## DATA IN THIS EXERCISE
(** Dereference of a [kj::Own<JournalLayer::Object>]. *)
Definition derefObject (r : option Ref) : M t (Ref * Object.t) :=
  fun j =>
    match r with
    | None => Crashed NullDereference
    | Some a =>
        match objectStore j !! a with
        | Some o => Returned (a, o) j
        | None => Crashed NullDereference
        end
    end.

Definition derefTemporary (r : option Ref) : M t (Ref * RecoverableTemporary.t) :=
  fun j =>
    match r with
    | None => Crashed NullDereference
    | Some a =>
        match temporaryStore j !! a with
        | Some o => Returned (a, o) j
        | None => Crashed NullDereference
        end
    end.

Definition writeObject (a : Ref) (o : Object.t) : M t unit :=
  modify (fun j => setObjectStore (<[a := o]> (objectStore j)) j).

Definition writeTemporary (a : Ref) (o : RecoverableTemporary.t) : M t unit :=
  modify (fun j => setTemporaryStore (<[a := o]> (temporaryStore j)) j).

(** Dereference of [journal.blobLayer]. *)
Definition derefBlobLayer : M t BlobLayer.t :=
  fun j =>
    match blobLayer j with
    | Some b => Returned b j
    | None => Crashed NullDereference
    end.

(** [journal.stagingIdCounter++] *)
Definition nextStagingId : M t Z :=
  fun j => Returned (stagingIdCounter j)
                    (setStagingIdCounter (wrap64 (stagingIdCounter j + 1)) j).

## ASSIGNMENT
Lines in the listing above that contain the word "option" must be copied; leave out the rest.

## WRITTEN ANSWER
Definition derefObject (r : option Ref) : M t (Ref * Object.t) :=
Definition derefTemporary (r : option Ref) : M t (Ref * RecoverableTemporary.t) :=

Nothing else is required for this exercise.